Lemma key_of_cell zoom c r t :
  key_of zoom t = (zoom, PInt c, PInt r) <-> cell c r t = true.
Proof.
  destruct t as [[[z c'] r'] d]. unfold key_of, cell. split.
  - intros [= -> ->]. by rewrite !Z.eqb_refl.
  - intros [->%Z.eqb_eq ->%Z.eqb_eq]%andb_prop. done.
Qed.

Lemma kept_sublist zoom rows : forall loaded t,
  t ∈ kept zoom loaded rows -> t ∈ rows.
Proof.
  induction rows as [|u rest IH]; intros loaded t; cbn [kept]; [done|].
  destruct (key_in _ _).
  - intros ?%IH. by right.
  - intros [->|?%IH]%elem_of_cons; by constructor.
Qed.

(** A key already loaded keeps every record of its cell out. *)
Lemma kept_loaded_cell zoom c r rows : forall loaded,
  (zoom, PInt c, PInt r) ∈ loaded ->
  filter (cell c r) (kept zoom loaded rows) = [].
Proof.
  induction rows as [|u rest IH]; intros loaded Hin; cbn [kept]; [done|].
  destruct (key_in _ _) eqn:Hk.
  - by apply IH.
  - rewrite filter_cons. destruct (cell c r u) eqn:Hu.
    + apply (key_of_cell zoom) in Hu. unfold key_in in Hk.
      apply bool_decide_eq_false in Hk. rewrite Hu in Hk. done.
    + apply IH. apply elem_of_app. by left.
Qed.

(** What is kept was not loaded before, and no key is kept twice. *)
Lemma kept_keys_fresh zoom rows : forall loaded t,
  t ∈ kept zoom loaded rows -> key_of zoom t ∉ loaded.
Proof.
  induction rows as [|u rest IH]; intros loaded t; cbn [kept]; [by intros ?%elem_of_nil|].
  destruct (key_in _ _) eqn:Hk; [apply IH|].
  apply bool_decide_eq_false in Hk.
  intros [->|Hin%IH]%elem_of_cons; [done|].
  intros ?. apply Hin, elem_of_app. by left.
Qed.

Lemma kept_keys_NoDup zoom rows : forall loaded,
  NoDup (map (key_of zoom) (kept zoom loaded rows)).
Proof.
  induction rows as [|u rest IH]; intros loaded; cbn [kept map]; [constructor|].
  destruct (key_in _ _); [apply IH|].
  cbn [map]. constructor; [|apply IH].
  intros (t & Ht & Hin%kept_keys_fresh)%list_elem_of_fmap.
  apply Hin, elem_of_app. right. rewrite Ht. by apply list_elem_of_singleton.
Qed.

Lemma kept_app zoom l1 : forall loaded l2,
  kept zoom loaded (l1 ++ l2)
  = kept zoom loaded l1
    ++ kept zoom (loaded ++ map (key_of zoom) (kept zoom loaded l1)) l2.
Proof.
  induction l1 as [|u rest IH]; intros loaded l2; cbn [kept app map].
  - by rewrite app_nil_r.
  - destruct (key_in _ _); [apply IH|].
    cbn [map app]. rewrite IH. by rewrite <- app_assoc.
Qed.

(** Of the records of one cell only the first is kept, whatever their
    zoom levels. *)
Lemma kept_first_of_cell zoom c r loaded pre t rest :
  cell c r t = true ->
  (zoom, PInt c, PInt r) ∉ loaded ->
  (forall u, u ∈ pre -> cell c r u = false) ->
  filter (cell c r) (kept zoom loaded (pre ++ t :: rest)) = [t].
Proof.
  intros Ht Hnew Hpre. rewrite kept_app, filter_app.
  assert (filter (cell c r) (kept zoom loaded pre) = []) as ->.
  { apply filter_cell_none. intros u Hin. by apply kept_sublist, Hpre in Hin. }
  cbn [app kept].
  assert (key_in (key_of zoom t)
            (loaded ++ map (key_of zoom) (kept zoom loaded pre)) = false) as ->.
  { apply bool_decide_eq_false. apply (key_of_cell zoom) in Ht. rewrite Ht.
    intros [?|Hin]%elem_of_app; [done|].
    apply list_elem_of_fmap in Hin as (u & Hu & Hin).
    symmetry in Hu. apply key_of_cell in Hu.
    apply kept_sublist, Hpre in Hin. congruence. }
  rewrite filter_cons, Ht. f_equal. apply kept_loaded_cell.
  apply (key_of_cell zoom) in Ht. rewrite <- Ht.
  apply elem_of_app. right. by apply list_elem_of_singleton.
Qed.

Section Facts.

Variable connect : string -> option Connection.

Lemma same_run_refl s : same_run s s.
Proof. by repeat split. Qed.

Lemma same_run_trans s1 s2 s3 : same_run s1 s2 -> same_run s2 s3 -> same_run s1 s3.
Proof.
  intros (?&?&?&?&?) (?&?&?&?&?). repeat split; congruence.
Qed.

(** [_get_from_db] never raises; it only opens the connection. *)
Lemma get_from_db_total sql s :
  exists r s', _get_from_db connect sql s = (Ok r, s')
    /\ same_run s s' /\ _metadata_cache s' = _metadata_cache s.
Proof.
  unfold _get_from_db, _connect_to_db, bind, gets, try_except, modify, ret, raise.
  destruct (conn s) as [ex|] eqn:Hc; simpl.
  - rewrite Hc. destruct (ex sql); eexists _, _; split; eauto using same_run_refl.
  - destruct (connect (path s)) as [ex|]; simpl.
    + destruct (ex sql); eexists _, _; split; eauto; by repeat split.
    + rewrite Hc. eexists _, _; split; eauto using same_run_refl.
Qed.

Lemma get_from_db_fails sql s :
  db_fails connect s sql ->
  exists s', _get_from_db connect sql s = (Ok None, s')
    /\ same_run s s' /\ _metadata_cache s' = _metadata_cache s.
Proof.
  unfold db_fails, _get_from_db, _connect_to_db, bind, gets, try_except, modify, ret, raise.
  destruct (conn s) as [ex|] eqn:Hc; simpl.
  - rewrite Hc. intros ->. eexists; split; eauto using same_run_refl.
  - destruct (connect (path s)) as [ex|]; simpl.
    + intros ->. eexists; split; eauto; by repeat split.
    + rewrite Hc. intros _. eexists; split; eauto using same_run_refl.
Qed.

Lemma get_from_db_returns sql rows s :
  db_returns connect s sql rows ->
  exists s', _get_from_db connect sql s = (Ok (Some rows), s')
    /\ same_run s s' /\ _metadata_cache s' = _metadata_cache s.
Proof.
  unfold db_returns, _get_from_db, _connect_to_db, bind, gets, try_except, modify, ret, raise.
  destruct (conn s) as [ex|] eqn:Hc; simpl.
  - rewrite Hc. intros ->. eexists; split; eauto using same_run_refl.
  - destruct (connect (path s)) as [ex|]; simpl; [|done].
    intros ->. eexists; split; eauto; by repeat split.
Qed.

(** On an open connection a query is one call of [execute]. *)
Lemma get_from_db_connected sql s execute :
  conn s = Some execute ->
  _get_from_db connect sql s = (Ok (execute sql), s).
Proof.
  intros Hc. unfold _get_from_db, bind, gets, try_except, ret, raise.
  rewrite Hc. cbn. rewrite Hc. by destruct (execute sql).
Qed.

Lemma get_single_value_connected q f s execute :
  conn s = Some execute ->
  _get_single_value connect q f s
  = (Ok (match execute q with
         | Some (r0 :: _) => default PNone (row_lookup r0 f)
         | _ => PNone
         end), s).
Proof.
  intros Hc. unfold _get_single_value, try_except, bind.
  rewrite (get_from_db_connected _ _ _ Hc).
  destruct (execute q) as [[|r0 rows]|]; try done.
  unfold row_get. by destruct (row_lookup r0 f).
Qed.

Lemma get_single_value_total q f s :
  exists v s', _get_single_value connect q f s = (Ok v, s')
    /\ same_run s s' /\ _metadata_cache s' = _metadata_cache s.
Proof.
  unfold _get_single_value, try_except, bind.
  destruct (get_from_db_total q s) as (r & s' & -> & Hs & Hm).
  destruct r as [[|r0 rs]|]; try (eexists _, _; split; [reflexivity|done]).
  unfold row_get. destruct (row_lookup r0 f); eexists _, _; (split; [reflexivity|done]).
Qed.

(** After [_get_metadata_value] the cache holds the value it returned. *)
Lemma get_metadata_value_total f d s :
  exists v s', _get_metadata_value connect f d s = (Ok v, s')
    /\ same_run s s' /\ _metadata_cache s' !! f = Some v
    /\ (forall g, g <> f -> _metadata_cache s' !! g = _metadata_cache s !! g).
Proof.
  unfold _get_metadata_value, bind, gets.
  destruct (_metadata_cache s !! f) as [v|] eqn:Hf.
  - unfold ret at 1. rewrite Hf. eexists _, _; split; [reflexivity|].
    split; [apply same_run_refl|done].
  - destruct (get_single_value_total (metadata_sql f) f s) as (v & s' & -> & Hs & Hm).
    unfold modify, ret. cbn [_metadata_cache with_cache].
    rewrite lookup_insert_eq. eexists _, _; split; [reflexivity|].
    cbn [_metadata_cache with_cache]. rewrite lookup_insert_eq.
    split; [|split; [done|]].
    + destruct Hs as (?&?&?&?&?). by repeat split.
    + intros g Hg. rewrite lookup_insert_ne by done. by rewrite Hm.
Qed.

Lemma get_metadata_value_cached f d s v :
  _metadata_cache s !! f = Some v ->
  _get_metadata_value connect f d s = (Ok v, s).
Proof.
  intros Hf. unfold _get_metadata_value, bind, gets. rewrite Hf.
  unfold ret at 1. by rewrite Hf.
Qed.

Lemma load_rows_cons zoom fe index r rest acc s :
  load_rows connect zoom fe index (r :: rest) acc s =
  (call_for_each fe index ;;;
   cancelling <- gets _cancelling ;;
   if cancelling : bool then ret acc
   else tuples <- row_step connect zoom index r acc ;;
        load_rows connect zoom fe (S index) rest tuples) s.
Proof.
  cbn [load_rows]. unfold row_step, bind.
  destruct (call_for_each fe index s) as [[[]|e] s1]; [|done].
  destruct (gets _cancelling s1) as [[c|e] s2]; [|done].
  destruct c; [done|].
  destruct (_create_tile connect r s2) as [[td|e] s3]; [|done].
  destruct (is_tile_loaded _ _ _ s3) as [[l|e] s4]; [|done].
  destruct l.
  - destruct (ret acc s4) as [[x|e] s5]; [|done].
    by destruct (call_progress_handler _ s5) as [[[]|e] s6].
  - destruct (_add_loaded_tile _ _ _ s4) as [[[]|e] s5]; [|done].
    destruct (ret (acc ++ [td]) s5) as [[x|e] s6]; [|done].
    by destruct (call_progress_handler _ s6) as [[[]|e] s7].
Qed.

Lemma row_step_extends zoom index r acc s l s' :
  row_step connect zoom index r acc s = (Ok l, s') -> acc `prefix_of` l.
Proof.
  unfold row_step, bind, is_tile_loaded, gets, _add_loaded_tile, modify, ret,
    call_progress_handler.
  destruct (_create_tile connect r s) as [[td|e] s1]; [|done].
  destruct (key_in _ _); destruct (_progress_handler _); intros [= <- <-];
    first [done | by apply prefix_app_r].
Qed.

Lemma load_rows_extends zoom fe rows : forall index acc s l s',
  load_rows connect zoom fe index rows acc s = (Ok l, s') -> acc `prefix_of` l.
Proof.
  induction rows as [|r rest IH]; intros index acc s l s'.
  - by intros [= <- <-].
  - rewrite load_rows_cons. unfold bind at 1.
    destruct (call_for_each fe index s) as [[[]|e] s1]; [|done].
    unfold bind at 1, gets. destruct (_cancelling s1).
    + by intros [= <- <-].
    + unfold bind at 1.
      destruct (row_step connect zoom index r acc s1) as [[t|e] s2] eqn:Hstep; [|done].
      intros Hl. etrans; [by eapply row_step_extends|by eapply IH].
Qed.

Lemma row_step_length zoom index r acc s l s' :
  row_step connect zoom index r acc s = (Ok l, s') ->
  (length l <= S (length acc))%nat.
Proof.
  unfold row_step, bind, is_tile_loaded, gets, _add_loaded_tile, modify, ret,
    call_progress_handler.
  destruct (_create_tile connect r s) as [[td|e] s1]; [|done].
  destruct (key_in _ _); destruct (_progress_handler _); intros [= <- <-];
    rewrite ?length_app; cbn; lia.
Qed.

(** The loop appends at most one tuple per row. *)
Lemma load_rows_length zoom fe rows : forall index acc s l s',
  load_rows connect zoom fe index rows acc s = (Ok l, s') ->
  (length l <= length acc + length rows)%nat.
Proof.
  induction rows as [|r rest IH]; intros index acc s l s'.
  - intros [= <- <-]. cbn. lia.
  - rewrite load_rows_cons. unfold bind at 1.
    destruct (call_for_each fe index s) as [[[]|e] s1]; [|done].
    unfold bind at 1, gets. destruct (_cancelling s1).
    + intros [= <- <-]. cbn. lia.
    + unfold bind at 1.
      destruct (row_step connect zoom index r acc s1) as [[t|e] s2] eqn:Hstep; [|done].
      intros Hl%IH. apply row_step_length in Hstep. cbn [length]. lia.
Qed.

(** X12. A call returns at most as many tuples as the query fetched rows,
    so a store that honours [LIMIT n] caps the archive source at [n]
    tiles. *)
Lemma load_tiles_at_most_rows s zoom bounds max_tiles fe rows l s' :
  db_returns connect s (sql_command zoom bounds max_tiles) rows ->
  load_tiles connect zoom bounds max_tiles fe s = (Ok l, s') ->
  (length l <= length rows)%nat.
Proof.
  intros Hdb.
  destruct (get_from_db_returns _ _ (with_cancelling false s) Hdb)
    as (s1 & Hrun & _).
  unfold load_tiles, bind at 1, modify, bind at 1. rewrite Hrun.
  destruct rows as [|r rest]; [by intros [= <- <-]|].
  unfold bind. destruct (call_progress_handler _ s1) as [[[]|e] s2]; [|done].
  intros Hl%load_rows_length. cbn in *. lia.
Qed.

(** Cancelling cuts the loop short: what a cancelled loop returns is an
    initial segment of what the loop returns when nothing cancels. *)
Lemma load_rows_cancel_prefix zoom fe rows : forall index acc s lu su,
  load_rows connect zoom (uncancelled fe) index rows acc s = (Ok lu, su) ->
  exists lc sc, load_rows connect zoom fe index rows acc s = (Ok lc, sc)
    /\ lc `prefix_of` lu.
Proof.
  induction rows as [|r rest IH]; intros index acc s lu su.
  - intros [= <- <-]. by eexists _, _.
  - intros Hu. pose proof (load_rows_extends _ _ _ _ _ _ _ _ Hu) as Hext.
    revert Hu. rewrite !load_rows_cons.
    unfold bind, call_for_each, uncancelled, never_cancels, cancel, modify, gets, ret.
    destruct fe as [f|]; [destruct (f index)|]; cbn [_cancelling with_cancelling].
    + intros _. by eexists _, _.
    + destruct (_cancelling s).
      { intros [= <- <-]. by eexists _, _. }
      destruct (row_step connect zoom index r acc s) as [[t|e] s2]; [|done].
      apply IH.
    + destruct (_cancelling s).
      { intros [= <- <-]. by eexists _, _. }
      destruct (row_step connect zoom index r acc s) as [[t|e] s2]; [|done].
      apply (IH _ _ _ _ _).
Qed.
(** * LBANN layer headers: cross entropy and embedding

    A shallow embedding of

    - [include/lbann/layers/loss/cross_entropy.hpp]
    - [include/lbann/layers/learning/embedding.hpp]

    The two headers define the layer classes, their constructors, copy
    operations, type queries and (for the embedding layer) the dimension
    and data setup.  The base class [data_type_layer], the weights class
    and the Hydrogen (namespace [El]) matrix library are used by the
    headers but defined elsewhere; what the headers need from them is
    stated once, below, and marked as such. *)

From Stdlib Require Import ZArith Lia.
From Stdlib Require Import Floats.PrimFloat.
From stdpp Require Import base numbers option list strings gmap.

Local Open Scope Z_scope.

(** ** C++ integer types *)

Module Cxx.

(** [int] is a 32-bit signed integer.  Values of type [size_t] and
    [El::Int] are integers of [Z]; the conversions between the types
    are written out where the code has them. *)
Definition INT_MAX : Z := 2 ^ 31 - 1.

(** Conversion of an integer to a signed type of [bits] bits: the value
    is reduced modulo [2 ^ bits] into [- 2 ^ (bits - 1) .. 2 ^ (bits - 1) - 1]. *)
Definition to_signed (bits : Z) (x : Z) : Z :=
  (x + 2 ^ (bits - 1)) mod 2 ^ bits - 2 ^ (bits - 1).

(** [static_cast<int>(x)] *)
Definition static_cast_int (x : Z) : Z := to_signed 32 x.
(* ===== verification/Prelude.v ===== *)
(** * A verification development of zalo-landmark's batch inference script

    The repository (tle4336/zalo-landmark) ships one program under
    src/: [src/src/predict.py], the script that classifies every image
    of a directory with a trained network and writes a ranked top-3
    submission file.  Its parts, in the order control flows through them:

    - configuration: the [tf.flags] definitions (predict.py 13-32);
    - file validator: [is_valid] and [list_files] (35-54), which scan
      [data_dir], sniff each entry's header with [imghdr.what] and split
      the entries into usable paths/ids and corrupted ids;
    - batch loader: [init_data_generator] (57-73), which computes
      [num_batches] and builds a [tf.data] pipeline
      (from_tensor_slices, map with a parallel decoder, batch, prefetch)
      consumed through an iterator's [get_next];
    - inference engine: [init_model] (77-86), whose outputs are
      [classes = tf.argmax(logits, axis=1)] and
      [top_3 = tf.nn.top_k(logits, k=3)[1]];
    - result writer and driver: [main] (89-124), which opens a fresh
      submission file named after the number of files already in
      [submissions/], writes the header, restores the checkpoint, runs
      the batches, writes one row per usable image, then the fixed
      fallback row [93 83 2] for every corrupted one;
    - entry point: [tf.app.run()] (127-128), which calls [main] on the
      parsed flags and turns its outcome into the exit status.

    The script imports two modules that are not in the repository,
    [data_generator._parse_function_test] (read and decode an image) and
    [model.MyModel] (the network); they are the interfaces [ImageCodec]
    of [Pipeline] and [Classifier] of [Model].

    ** Files, and what they model

    - [Prelude] (this file): the error and state monads the models are
      written in ([result], [st]) with their notations in [zl_scope],
      the Python/TensorFlow exceptions the script can raise ([exn]),
      the shared tactics, the hint databases [zl] and [zl_rw] and
      generic list and monad lemmas (including the inversions of a
      successful bind, [st_bind_inv_ok]).
    - [PyStr]: the Python string operations the script uses:
      [str.split(sep)[0]] ([py_split_head]), [os.path.join]
      ([os_path_join]), [str] on integers ([py_str_Z]) and
      [str.join] ([py_join]), with readers for the round trips.
    - [Imghdr]: the header tests of Python's [imghdr.what] (a library
      the script calls, modelled from its documented behaviour), in
      their order of evaluation.
    - [Config]: the record [config] of the seven flags and
      [default_config], their defaults.
    - [Validator] (module [Validator]): the file system as a [gmap]
      from paths to nodes, [getsize], [imghdr_what], [is_valid] and
      [list_files] (35-54) with its loop [list_files_loop].
    - [PyNum] (module [PyNum]): the numerics of lines 59 and 65:
      Python's true division of two ints as CPython computes it (the
      quotient correctly rounded to a binary64 [dbl], ties to even,
      subnormals, [OverflowError]), [np.ceil], [int]
      ([num_batches_py]) and the int64 conversion of the batch size by
      [dataset.batch] ([to_int64]).
    - [Batching] (module [Batching]): [num_batches] (line 59, the exact
      ceiling), the
      batch-size check of [Dataset.batch] ([batch_init]), the
      iterator's [get_next] and [k] calls of it ([run_batches], the loop
      of 110-113).
    - [Dataset] (module [Dataset]): the pipeline of lines 63-66 at run
      time as a concurrent state machine: [dstate] (untaken input,
      elements in decoder threads, the batch being built, the prefetch
      buffer, the batches handed to [get_next]) and [dstep], one
      constructor per event (a decoder starts, a decoder finishes in any
      order, the batch stage collects, a batch is emitted to the buffer,
      [get_next]); [dexec] replays a schedule of events.
    - [TopK] (module [TopK]): [tf.nn.top_k] (line 83) as a selection
      kernel, a stable descending sort as reference, and the abstract
      top-k contract [is_topk].
    - [Model] (module [Model]): [init_model] (77-86) as the record
      [predictions] of both outputs on a fed batch, [argmax] (the
      [ArgMax] reduction, first maximum kept), and the interface
      [Classifier] of [MyModel].
    - [Writer] (module [Writer]): the text of the header, rows and
      fallback rows (99, 117-121) and a CSV reader of that text.
    - [Pipeline] (module [Pipeline]): [main] (89-124) as a program of
      the state-and-error monad over a [world] (file system, latest
      checkpoint of each directory, open handles), with [open_w],
      [write_str], [restore], [close], [inference_loop] and
      [init_data_generator] (57-73: the batch count of
      [PyNum.num_batches_py], the dataset of pairs, the int64
      conversion); the decoder is the type class [ImageCodec];
      [predict_batch] fetches ['top_3'] of [Model.init_model];
      [session_block] is the body of [with tf.Session(...)] (103-123).
    - [PartialRun] (module [PartialRun]): the run when a usable image
      does not decode, and a directory with a truncated image.
    - [Footprint] (module [Footprint]): the entries of the file system a
      run may change ([keeps], composed along the monad's binds) and two
      successive runs.
    - [Loader] (module [Loader]): [Dataset] instantiated with the
      script's map function ([parse_elem], [_parse_function_test]),
      [cpu_count()] decoders and [FLAGS.batch_size] as batch size and
      prefetch depth ([script_step]).
    - [Rows] (module [Rows]): what a prediction row holds.
    - [Entry] (module [Entry]): [tf.app.run()] ([app_run]): [main] on
      the parsed flags, the exit status of [sys.exit(main(argv))]
      ([exit_status]) and the handles released at exit
      ([process_exit]); the inversion of a successful run
      ([main_ok_inv], [inference_loop_ok_inv]).

    ** What the theorems show

    - end to end ([Pipeline.main_ok]): a run whose preconditions hold
      writes exactly header, predicted rows in listing order, fallback
      rows, and closes the file; the result does not depend on the batch
      size ([main_batch_size_independent]); each fatal error (failed
      scan, batch size 0, a batch size outside int64
      ([main_batch_size_overflow]), missing checkpoint, negative batch
      size) stops
      the run in a described world, the last two after a header-only
      file exists; conversely the process exits with status 0 exactly
      when those preconditions hold ([Entry.app_run_status]), so no
      other condition makes the script fail; an undecodable image
      leaves the rows of the complete batches before it
      ([PartialRun.main_decode_error]); whatever the outcome, a run
      changes only [submissions/] and its own file
      ([Footprint.main_footprint]), so a second run keeps the first run's
      file ([rerun_keeps_previous]), except when the counter names a
      file that already exists, which the run overwrites without
      growing the listing ([Pipeline.main_overwrites_prior_artifact]);
    - validator: [list_files] is the in-order partition of the listing
      ([list_files_spec], [list_files_counts]); its error is the first
      failing entry's ([list_files_loop_err]); zero-byte files and bad
      headers are corrupted, a subdirectory raises; two usable names
      equal up to their first dot give one id twice
      ([list_files_duplicate_ids]);
    - batch loader: [num_batches] is the exact ceiling, and line 59's
      float computation equals it below [2 ^ 53] images
      ([PyNum.num_batches_py_exact]) but not above: between 2^53 and
      2^54 images it drops the last image or runs the loop past the end
      ([num_batches_py_miscount]); the loop of
      [main] consumes the input in order without an [OutOfRangeError],
      every batch but the last is full ([main_loop_drains],
      [batch_sizes], [run_batches_spec]); the concurrent pipeline keeps
      the invariant [dinv] ([dataset_invariant], by induction over
      executions), delivers under every interleaving the sequential
      batches in order ([Loader.loader_refines]), has no infinite
      execution and at most [8n] events ([dataset_terminates],
      [dataset_steps_bound]), never blocks before the end
      ([dataset_no_deadlock]) and can always go on to deliver every batch
      ([dataset_eventually_delivers]);
    - top-k: the kernel and the reference both meet the contract, which
      has one solution, so they are equal ([kernel_eq_ref]) and [top_k]
      returns exactly the contract's list or its error ([top_k_spec]);
      every row carries its image's id and three distinct class indices
      below [num_classes] ([Rows.rows_typed]); the unused output
      [classes] is the first index of ['top_3'] on every batch
      ([Model.classes_first_of_top_3]);
    - writer: the file reads back to its rows when ids hold no comma
      or newline ([submission_roundtrip]), and an id holding a newline
      makes two different submissions render to the same text
      ([render_submission_newline_collision]); integer printing
      round-trips.

    ** Bounds and fuel

    Line 59 is modelled as Python computes it ([PyNum.num_batches_py]):
    the quotient is rounded to 53 significant bits with exponents down
    to -1074 and overflows at 2^1024.  It equals the exact ceiling
    [num_batches] for fewer than 2^53 images and a batch size below
    2^1075, so the theorems about a run that reaches the loop assume
    fewer than 2^53 usable images, and a batch size in the int64 range,
    [[-2^63, 2^63)], which line 65 requires.  Printing an integer uses
    [to_digits] with fuel [log2 n + 1], at least the number of decimal
    digits of [n] ([digits_fuel_enough]).  The inference loop runs
    exactly [num_batches] iterations, as [range(num_batches)] does.
    The dataset pipeline is proved for any number [P > 0] of decoder
    threads ([cpu_count()] is not fixed) and any batch size and prefetch
    depth; its executions are bounded by the measure [measure], at most
    [8] events per input element.
    Integers of the script are Python integers (unbounded), kept as [Z].

    ** Not modelled

    The network's numerics and the TensorFlow session (an interface
    whose logits rows have a fixed length), image resizing and
    normalisation (inside the decoder interface), what the batch stage
    does after a failed element (the script stops at the first failed
    batch, so the consumer of [Dataset] stops there too), the parsing
    of the command line into [FLAGS] (absl's parser, a library the
    script only calls and the spec leaves out of scope: [app_run] takes
    its outcome), the shapes of the placeholder and of the decoded
    images (the decoder's output is assumed to have the placeholder's
    shape, as the spec states), progress bars and prints, device
    placement.  The import lines 1-8 and the comments are not code.
    [tf.argmax] is modelled by its reduction order (the lowest index
    among equal maxima, which the [ArgMax] kernel's reducer keeps);
    TensorFlow documents ties as unspecified, and the script never
    fetches [classes].

    With these, every line of [predict.py] that is code has its model;
    what remains outside is outside the repository: [model.py] and
    [data_generator.py] are not in it (the network and the decoder stay
    the interfaces [Classifier] and [ImageCodec]), and absl's flag
    parser is library code the spec excludes.

    ** Findings

    The id is the name up to its first dot, not the name without its
    extension, so two images can share an id; a missing checkpoint leaves a header-only file with its
    handle open; the name counter can truncate an earlier submission;
    JPEGs without a JFIF or Exif marker are routed to the fallback
    ranking; a subdirectory of [data_dir] aborts the run; ids holding a
    newline make the file ambiguous; a negative batch size and an image
    that passes [imghdr] but does not decode abort the run after the
    header, the second leaving a number of rows that depends on the
    batch size; a batch size of 2^63 or more is rejected by the int64
    conversion of line 65 before the file is opened; above 2^53 usable
    images the float division of line 59 rounds, so the loop stops
    early and the last image gets no row, or runs past the end of the
    dataset and raises [OutOfRangeError].  The witnesses of [Validator]
    and [Pipeline] show each on a concrete directory. *)

From stdpp Require Export base list strings gmap.
From Stdlib Require Export ZArith Lia.
From Stdlib Require Export Strings.Byte Ascii.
○ ○ ○ ○ ○ ○ ○
What this task involves: Scan the material above. Copy each line that holds the word "already".

Task response:
(** A key already loaded keeps every record of its cell out. *)
      submission file named after the number of files already in
      file that already exists, which the run overwrites without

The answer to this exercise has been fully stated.